- Source records -
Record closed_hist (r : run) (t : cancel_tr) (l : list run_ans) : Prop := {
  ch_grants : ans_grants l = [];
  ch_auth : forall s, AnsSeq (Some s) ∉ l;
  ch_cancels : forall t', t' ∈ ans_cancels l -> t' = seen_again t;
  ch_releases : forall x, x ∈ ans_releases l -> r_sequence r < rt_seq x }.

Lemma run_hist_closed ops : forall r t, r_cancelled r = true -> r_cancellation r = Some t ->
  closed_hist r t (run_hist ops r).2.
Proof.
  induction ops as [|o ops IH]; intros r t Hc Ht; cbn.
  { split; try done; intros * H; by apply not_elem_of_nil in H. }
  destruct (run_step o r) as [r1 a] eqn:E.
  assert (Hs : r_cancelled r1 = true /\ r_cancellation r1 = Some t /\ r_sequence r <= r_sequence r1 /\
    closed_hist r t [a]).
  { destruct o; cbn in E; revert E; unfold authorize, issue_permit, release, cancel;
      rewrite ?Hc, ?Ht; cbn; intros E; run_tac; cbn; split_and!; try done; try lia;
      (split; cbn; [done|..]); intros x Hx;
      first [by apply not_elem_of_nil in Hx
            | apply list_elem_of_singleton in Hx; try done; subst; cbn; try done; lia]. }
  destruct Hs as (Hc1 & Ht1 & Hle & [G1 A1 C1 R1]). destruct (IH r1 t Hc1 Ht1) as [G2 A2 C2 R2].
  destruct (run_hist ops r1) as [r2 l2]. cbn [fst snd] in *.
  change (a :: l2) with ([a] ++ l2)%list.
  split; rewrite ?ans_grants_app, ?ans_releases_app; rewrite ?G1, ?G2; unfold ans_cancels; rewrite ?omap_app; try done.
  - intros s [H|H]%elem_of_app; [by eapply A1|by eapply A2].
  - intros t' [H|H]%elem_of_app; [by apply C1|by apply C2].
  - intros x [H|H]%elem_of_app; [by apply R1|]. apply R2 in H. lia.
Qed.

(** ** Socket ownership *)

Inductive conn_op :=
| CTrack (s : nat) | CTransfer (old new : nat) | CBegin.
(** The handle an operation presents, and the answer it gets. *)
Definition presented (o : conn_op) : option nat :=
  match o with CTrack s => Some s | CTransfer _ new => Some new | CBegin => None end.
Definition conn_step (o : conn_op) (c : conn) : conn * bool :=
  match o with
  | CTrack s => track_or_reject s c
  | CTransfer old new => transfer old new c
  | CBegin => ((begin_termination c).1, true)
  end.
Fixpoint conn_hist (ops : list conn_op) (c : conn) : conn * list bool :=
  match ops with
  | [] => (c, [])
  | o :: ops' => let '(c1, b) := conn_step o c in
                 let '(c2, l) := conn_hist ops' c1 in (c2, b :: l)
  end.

--

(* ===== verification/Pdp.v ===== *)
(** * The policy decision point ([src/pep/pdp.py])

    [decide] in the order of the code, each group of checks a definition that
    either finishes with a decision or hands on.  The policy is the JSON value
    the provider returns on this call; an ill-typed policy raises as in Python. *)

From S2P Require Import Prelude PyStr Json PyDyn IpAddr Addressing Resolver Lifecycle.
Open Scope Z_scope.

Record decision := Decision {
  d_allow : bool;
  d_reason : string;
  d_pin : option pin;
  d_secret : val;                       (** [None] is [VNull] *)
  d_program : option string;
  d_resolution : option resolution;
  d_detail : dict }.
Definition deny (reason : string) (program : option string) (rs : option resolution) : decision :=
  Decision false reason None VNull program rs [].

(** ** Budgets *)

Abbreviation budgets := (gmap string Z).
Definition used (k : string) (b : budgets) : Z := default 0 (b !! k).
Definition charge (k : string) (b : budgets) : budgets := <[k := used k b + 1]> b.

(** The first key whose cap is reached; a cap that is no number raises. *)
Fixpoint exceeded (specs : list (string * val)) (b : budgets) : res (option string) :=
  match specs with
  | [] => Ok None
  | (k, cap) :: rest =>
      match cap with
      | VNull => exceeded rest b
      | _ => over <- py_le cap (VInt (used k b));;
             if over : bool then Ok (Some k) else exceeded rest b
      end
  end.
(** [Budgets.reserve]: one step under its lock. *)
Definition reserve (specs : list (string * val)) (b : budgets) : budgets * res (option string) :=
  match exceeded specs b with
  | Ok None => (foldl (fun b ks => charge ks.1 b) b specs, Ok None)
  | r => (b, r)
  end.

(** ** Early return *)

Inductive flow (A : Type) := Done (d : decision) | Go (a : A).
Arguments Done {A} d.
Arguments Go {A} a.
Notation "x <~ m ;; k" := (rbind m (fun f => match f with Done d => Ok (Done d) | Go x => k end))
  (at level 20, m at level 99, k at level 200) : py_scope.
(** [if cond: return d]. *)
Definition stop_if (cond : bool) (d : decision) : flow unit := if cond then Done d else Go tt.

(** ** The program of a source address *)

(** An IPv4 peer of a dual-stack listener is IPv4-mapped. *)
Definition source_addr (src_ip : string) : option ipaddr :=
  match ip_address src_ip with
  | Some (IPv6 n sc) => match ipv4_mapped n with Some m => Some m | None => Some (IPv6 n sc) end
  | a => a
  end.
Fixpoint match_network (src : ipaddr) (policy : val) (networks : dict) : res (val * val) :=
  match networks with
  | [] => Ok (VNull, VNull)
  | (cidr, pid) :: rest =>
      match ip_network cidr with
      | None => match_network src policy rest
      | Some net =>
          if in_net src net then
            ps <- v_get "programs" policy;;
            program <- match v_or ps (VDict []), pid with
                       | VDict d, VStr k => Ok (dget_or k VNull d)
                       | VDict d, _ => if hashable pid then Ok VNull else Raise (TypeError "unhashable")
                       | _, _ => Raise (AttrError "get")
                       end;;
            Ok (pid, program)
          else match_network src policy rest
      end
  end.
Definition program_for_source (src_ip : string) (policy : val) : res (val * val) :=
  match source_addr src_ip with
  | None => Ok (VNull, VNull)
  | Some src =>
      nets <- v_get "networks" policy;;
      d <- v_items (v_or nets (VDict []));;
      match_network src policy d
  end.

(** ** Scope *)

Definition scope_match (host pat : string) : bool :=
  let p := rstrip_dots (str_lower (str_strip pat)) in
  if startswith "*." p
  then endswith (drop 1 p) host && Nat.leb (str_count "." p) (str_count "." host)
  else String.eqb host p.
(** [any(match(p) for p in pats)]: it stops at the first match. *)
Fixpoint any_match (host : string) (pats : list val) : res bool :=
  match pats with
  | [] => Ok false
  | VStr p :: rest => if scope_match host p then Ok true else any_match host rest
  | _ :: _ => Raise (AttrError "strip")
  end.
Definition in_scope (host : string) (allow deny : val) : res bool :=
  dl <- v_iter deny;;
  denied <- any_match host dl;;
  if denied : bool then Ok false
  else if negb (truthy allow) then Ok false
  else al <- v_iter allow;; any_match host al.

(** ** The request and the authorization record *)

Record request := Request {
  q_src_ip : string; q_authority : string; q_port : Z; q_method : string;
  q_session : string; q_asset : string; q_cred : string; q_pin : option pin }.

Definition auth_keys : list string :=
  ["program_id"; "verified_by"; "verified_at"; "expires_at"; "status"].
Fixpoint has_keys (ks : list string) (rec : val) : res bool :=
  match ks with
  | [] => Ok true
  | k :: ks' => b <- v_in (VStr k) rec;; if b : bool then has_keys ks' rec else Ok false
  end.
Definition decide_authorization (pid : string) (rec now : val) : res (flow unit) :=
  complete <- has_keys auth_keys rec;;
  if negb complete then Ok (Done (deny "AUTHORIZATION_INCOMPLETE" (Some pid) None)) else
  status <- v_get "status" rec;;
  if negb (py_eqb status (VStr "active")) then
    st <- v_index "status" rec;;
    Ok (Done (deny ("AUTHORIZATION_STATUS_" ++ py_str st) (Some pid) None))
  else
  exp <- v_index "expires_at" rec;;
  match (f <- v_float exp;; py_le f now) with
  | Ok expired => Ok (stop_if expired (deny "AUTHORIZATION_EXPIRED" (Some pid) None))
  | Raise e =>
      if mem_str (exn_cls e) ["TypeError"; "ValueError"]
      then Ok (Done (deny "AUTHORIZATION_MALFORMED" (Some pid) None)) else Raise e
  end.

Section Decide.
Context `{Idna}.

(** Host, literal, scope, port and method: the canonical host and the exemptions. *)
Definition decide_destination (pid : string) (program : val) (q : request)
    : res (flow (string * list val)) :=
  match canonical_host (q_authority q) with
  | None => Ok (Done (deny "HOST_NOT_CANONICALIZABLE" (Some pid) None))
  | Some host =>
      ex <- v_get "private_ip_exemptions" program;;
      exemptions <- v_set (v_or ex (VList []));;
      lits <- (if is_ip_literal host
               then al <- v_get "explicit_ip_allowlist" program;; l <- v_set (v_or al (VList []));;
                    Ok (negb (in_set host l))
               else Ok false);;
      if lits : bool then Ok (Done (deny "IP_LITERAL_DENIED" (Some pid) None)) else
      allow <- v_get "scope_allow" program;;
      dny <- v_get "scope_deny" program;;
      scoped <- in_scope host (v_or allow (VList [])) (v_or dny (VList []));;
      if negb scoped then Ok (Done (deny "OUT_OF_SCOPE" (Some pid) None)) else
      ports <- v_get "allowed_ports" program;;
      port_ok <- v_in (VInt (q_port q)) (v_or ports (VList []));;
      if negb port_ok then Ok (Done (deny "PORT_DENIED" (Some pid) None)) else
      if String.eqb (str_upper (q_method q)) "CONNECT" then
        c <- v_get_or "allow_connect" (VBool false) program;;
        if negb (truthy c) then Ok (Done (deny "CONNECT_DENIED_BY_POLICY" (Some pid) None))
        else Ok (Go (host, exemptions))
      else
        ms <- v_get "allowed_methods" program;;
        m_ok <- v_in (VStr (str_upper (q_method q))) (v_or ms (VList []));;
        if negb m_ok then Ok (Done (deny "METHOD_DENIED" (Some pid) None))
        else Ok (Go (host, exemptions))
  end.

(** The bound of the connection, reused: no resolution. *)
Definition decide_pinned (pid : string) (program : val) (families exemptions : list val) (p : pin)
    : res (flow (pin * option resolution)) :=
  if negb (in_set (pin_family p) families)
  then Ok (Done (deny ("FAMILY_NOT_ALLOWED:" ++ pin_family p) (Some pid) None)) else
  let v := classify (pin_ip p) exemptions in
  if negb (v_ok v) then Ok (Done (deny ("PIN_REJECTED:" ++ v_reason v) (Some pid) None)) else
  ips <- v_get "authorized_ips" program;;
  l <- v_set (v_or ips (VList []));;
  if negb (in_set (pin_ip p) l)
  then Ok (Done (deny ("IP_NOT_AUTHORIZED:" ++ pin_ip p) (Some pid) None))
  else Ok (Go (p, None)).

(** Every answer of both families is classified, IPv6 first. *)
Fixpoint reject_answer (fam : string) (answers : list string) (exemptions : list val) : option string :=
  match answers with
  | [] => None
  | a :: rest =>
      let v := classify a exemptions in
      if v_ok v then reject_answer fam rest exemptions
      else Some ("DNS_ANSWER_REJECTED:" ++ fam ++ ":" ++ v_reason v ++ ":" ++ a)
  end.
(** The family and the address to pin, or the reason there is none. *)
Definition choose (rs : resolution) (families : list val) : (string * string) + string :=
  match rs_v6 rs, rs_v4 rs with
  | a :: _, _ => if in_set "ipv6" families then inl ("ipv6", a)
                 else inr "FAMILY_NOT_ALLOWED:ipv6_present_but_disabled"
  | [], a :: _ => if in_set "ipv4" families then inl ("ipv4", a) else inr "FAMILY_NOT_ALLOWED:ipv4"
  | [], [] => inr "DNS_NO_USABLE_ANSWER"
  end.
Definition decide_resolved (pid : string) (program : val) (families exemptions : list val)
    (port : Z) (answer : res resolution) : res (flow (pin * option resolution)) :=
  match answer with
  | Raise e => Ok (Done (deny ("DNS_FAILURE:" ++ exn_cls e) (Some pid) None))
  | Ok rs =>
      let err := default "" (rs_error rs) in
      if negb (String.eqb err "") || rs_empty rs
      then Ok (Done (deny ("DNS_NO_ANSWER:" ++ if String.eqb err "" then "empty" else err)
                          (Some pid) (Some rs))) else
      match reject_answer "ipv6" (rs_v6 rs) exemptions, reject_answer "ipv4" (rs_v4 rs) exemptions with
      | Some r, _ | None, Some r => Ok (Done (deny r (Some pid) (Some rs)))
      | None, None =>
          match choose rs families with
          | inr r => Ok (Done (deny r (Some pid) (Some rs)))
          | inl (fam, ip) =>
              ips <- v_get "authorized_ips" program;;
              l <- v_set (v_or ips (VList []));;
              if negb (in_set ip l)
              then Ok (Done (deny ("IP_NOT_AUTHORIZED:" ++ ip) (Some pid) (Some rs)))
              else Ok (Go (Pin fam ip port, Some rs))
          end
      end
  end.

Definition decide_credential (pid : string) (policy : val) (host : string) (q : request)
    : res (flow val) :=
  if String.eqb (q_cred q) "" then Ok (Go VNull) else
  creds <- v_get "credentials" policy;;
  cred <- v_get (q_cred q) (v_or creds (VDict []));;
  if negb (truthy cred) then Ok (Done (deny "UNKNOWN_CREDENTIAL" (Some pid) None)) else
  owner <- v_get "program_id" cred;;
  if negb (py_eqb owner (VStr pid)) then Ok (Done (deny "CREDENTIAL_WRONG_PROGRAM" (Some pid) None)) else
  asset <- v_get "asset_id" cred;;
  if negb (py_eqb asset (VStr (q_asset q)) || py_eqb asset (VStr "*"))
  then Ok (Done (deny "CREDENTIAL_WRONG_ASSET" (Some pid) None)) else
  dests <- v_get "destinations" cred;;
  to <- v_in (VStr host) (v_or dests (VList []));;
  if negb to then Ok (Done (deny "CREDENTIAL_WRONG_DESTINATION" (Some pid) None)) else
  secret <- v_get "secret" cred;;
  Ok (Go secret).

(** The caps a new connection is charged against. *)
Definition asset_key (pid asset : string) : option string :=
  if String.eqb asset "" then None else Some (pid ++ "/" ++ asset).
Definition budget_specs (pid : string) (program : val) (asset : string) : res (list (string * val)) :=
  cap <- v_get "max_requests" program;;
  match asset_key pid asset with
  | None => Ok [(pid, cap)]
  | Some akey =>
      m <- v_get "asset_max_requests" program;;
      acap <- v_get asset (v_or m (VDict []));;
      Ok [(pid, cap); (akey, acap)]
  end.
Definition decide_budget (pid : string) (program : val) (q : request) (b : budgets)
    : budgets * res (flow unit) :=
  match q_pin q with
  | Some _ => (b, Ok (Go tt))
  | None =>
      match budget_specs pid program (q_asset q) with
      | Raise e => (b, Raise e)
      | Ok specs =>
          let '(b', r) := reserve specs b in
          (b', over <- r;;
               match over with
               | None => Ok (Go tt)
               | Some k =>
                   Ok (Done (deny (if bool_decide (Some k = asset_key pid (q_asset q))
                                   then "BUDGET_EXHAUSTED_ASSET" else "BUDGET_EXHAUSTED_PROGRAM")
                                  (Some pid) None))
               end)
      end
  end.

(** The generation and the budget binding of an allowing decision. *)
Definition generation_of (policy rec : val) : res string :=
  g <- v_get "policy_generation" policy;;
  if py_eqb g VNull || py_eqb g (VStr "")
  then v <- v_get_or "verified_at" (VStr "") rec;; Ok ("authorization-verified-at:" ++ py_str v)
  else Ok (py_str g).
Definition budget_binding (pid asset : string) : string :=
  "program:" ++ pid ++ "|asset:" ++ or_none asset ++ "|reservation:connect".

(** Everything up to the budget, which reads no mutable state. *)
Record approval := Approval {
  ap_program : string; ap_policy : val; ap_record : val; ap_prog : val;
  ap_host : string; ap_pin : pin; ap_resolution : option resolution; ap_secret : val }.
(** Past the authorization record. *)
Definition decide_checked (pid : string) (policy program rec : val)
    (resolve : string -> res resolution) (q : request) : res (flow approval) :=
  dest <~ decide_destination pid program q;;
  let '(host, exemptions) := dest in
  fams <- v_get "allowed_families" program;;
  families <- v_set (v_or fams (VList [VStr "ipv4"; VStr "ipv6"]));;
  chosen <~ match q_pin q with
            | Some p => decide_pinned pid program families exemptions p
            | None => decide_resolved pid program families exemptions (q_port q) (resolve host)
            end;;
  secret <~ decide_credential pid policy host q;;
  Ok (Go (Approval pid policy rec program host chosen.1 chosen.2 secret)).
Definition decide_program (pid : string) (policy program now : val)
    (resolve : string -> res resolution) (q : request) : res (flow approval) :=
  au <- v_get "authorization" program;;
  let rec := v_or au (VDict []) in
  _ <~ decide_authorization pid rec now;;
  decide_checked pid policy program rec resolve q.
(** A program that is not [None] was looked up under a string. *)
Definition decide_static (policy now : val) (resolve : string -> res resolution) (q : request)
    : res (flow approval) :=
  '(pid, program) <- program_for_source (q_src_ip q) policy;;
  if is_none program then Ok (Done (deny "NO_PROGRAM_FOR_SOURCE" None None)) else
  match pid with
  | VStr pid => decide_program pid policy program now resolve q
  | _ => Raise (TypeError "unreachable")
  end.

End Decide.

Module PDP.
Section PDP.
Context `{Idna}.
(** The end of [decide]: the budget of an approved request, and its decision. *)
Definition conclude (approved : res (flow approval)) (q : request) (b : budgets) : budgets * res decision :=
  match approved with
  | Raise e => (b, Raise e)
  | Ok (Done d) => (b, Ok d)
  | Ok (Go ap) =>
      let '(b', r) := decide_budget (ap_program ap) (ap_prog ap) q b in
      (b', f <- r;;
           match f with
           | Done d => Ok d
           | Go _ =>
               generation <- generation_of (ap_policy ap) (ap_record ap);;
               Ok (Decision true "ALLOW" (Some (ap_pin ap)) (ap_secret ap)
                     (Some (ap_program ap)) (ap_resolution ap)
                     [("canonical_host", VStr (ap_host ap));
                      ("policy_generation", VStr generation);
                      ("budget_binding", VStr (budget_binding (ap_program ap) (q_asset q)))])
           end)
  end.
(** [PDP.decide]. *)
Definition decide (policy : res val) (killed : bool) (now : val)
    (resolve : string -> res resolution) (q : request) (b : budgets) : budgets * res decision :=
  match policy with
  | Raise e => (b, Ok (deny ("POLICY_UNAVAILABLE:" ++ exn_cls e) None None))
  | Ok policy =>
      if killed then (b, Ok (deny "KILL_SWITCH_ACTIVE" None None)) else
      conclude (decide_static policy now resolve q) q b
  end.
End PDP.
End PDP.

==

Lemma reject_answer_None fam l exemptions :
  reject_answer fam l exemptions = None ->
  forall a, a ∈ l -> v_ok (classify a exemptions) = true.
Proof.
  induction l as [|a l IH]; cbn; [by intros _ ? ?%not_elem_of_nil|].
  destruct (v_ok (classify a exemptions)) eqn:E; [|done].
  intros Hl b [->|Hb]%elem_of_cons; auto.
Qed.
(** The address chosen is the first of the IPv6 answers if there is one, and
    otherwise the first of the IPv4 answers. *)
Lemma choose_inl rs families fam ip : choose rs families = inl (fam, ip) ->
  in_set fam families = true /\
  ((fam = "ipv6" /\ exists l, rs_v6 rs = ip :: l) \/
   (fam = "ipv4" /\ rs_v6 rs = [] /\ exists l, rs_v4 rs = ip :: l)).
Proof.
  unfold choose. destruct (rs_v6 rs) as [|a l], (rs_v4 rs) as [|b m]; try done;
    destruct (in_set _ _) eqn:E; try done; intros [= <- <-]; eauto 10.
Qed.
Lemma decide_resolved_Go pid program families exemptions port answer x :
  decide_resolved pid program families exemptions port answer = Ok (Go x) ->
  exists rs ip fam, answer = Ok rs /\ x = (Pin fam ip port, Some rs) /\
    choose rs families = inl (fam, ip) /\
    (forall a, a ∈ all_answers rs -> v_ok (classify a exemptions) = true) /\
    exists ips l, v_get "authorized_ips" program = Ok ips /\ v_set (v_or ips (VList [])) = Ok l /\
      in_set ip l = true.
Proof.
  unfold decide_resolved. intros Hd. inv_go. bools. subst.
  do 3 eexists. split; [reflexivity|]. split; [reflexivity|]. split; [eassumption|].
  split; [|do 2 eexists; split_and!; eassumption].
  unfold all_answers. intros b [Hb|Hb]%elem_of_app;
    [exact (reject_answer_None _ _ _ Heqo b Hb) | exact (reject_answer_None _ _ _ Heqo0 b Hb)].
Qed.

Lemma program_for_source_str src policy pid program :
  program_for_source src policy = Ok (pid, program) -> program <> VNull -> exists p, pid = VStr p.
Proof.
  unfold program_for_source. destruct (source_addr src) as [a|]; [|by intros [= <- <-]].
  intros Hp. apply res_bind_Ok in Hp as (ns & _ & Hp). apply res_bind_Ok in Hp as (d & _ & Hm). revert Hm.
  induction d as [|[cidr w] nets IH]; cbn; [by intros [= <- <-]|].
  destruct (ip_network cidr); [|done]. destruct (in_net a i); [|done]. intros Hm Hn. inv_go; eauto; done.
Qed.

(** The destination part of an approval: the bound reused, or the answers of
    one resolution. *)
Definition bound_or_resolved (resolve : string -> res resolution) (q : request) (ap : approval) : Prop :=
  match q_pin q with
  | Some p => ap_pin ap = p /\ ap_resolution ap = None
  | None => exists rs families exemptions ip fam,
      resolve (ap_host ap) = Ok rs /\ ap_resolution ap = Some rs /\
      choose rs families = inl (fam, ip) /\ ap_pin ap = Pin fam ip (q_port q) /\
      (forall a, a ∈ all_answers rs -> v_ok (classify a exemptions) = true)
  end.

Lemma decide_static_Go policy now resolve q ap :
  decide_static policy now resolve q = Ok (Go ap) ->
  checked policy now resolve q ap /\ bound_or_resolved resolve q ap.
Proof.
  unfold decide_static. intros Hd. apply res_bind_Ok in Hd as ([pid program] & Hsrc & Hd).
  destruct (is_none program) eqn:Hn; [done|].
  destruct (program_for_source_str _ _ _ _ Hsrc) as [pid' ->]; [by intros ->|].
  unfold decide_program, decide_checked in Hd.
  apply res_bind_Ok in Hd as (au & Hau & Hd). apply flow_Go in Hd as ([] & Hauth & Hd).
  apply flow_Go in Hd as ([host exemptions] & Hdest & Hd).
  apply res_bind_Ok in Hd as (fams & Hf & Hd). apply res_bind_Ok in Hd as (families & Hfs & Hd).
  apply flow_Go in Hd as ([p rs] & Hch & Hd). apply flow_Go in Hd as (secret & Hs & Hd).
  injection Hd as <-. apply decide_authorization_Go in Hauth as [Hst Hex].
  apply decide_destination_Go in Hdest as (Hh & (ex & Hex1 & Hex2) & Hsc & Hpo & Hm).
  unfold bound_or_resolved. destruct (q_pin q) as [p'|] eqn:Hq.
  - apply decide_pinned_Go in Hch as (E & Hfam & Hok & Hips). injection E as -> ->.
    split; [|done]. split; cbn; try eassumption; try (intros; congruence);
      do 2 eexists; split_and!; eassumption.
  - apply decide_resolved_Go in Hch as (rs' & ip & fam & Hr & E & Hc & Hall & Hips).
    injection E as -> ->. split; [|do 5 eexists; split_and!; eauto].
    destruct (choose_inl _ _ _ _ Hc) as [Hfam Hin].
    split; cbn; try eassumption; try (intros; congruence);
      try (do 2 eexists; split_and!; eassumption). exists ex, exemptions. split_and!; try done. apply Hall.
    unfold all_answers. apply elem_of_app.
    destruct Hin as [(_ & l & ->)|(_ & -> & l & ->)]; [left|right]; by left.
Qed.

- What is required -
Set down, exactly as they stand above, the lines starting with the line with "split; [|do 2" and going on through the line with "induction d as", and no others.

- Result of this task -
  split; [|do 2 eexists; split_and!; eassumption].
  unfold all_answers. intros b [Hb|Hb]%elem_of_app;
    [exact (reject_answer_None _ _ _ Heqo b Hb) | exact (reject_answer_None _ _ _ Heqo0 b Hb)].
Qed.

Lemma program_for_source_str src policy pid program :
  program_for_source src policy = Ok (pid, program) -> program <> VNull -> exists p, pid = VStr p.
Proof.
  unfold program_for_source. destruct (source_addr src) as [a|]; [|by intros [= <- <-]].
  intros Hp. apply res_bind_Ok in Hp as (ns & _ & Hp). apply res_bind_Ok in Hp as (d & _ & Hm). revert Hm.
  induction d as [|[cidr w] nets IH]; cbn; [by intros [= <- <-]|].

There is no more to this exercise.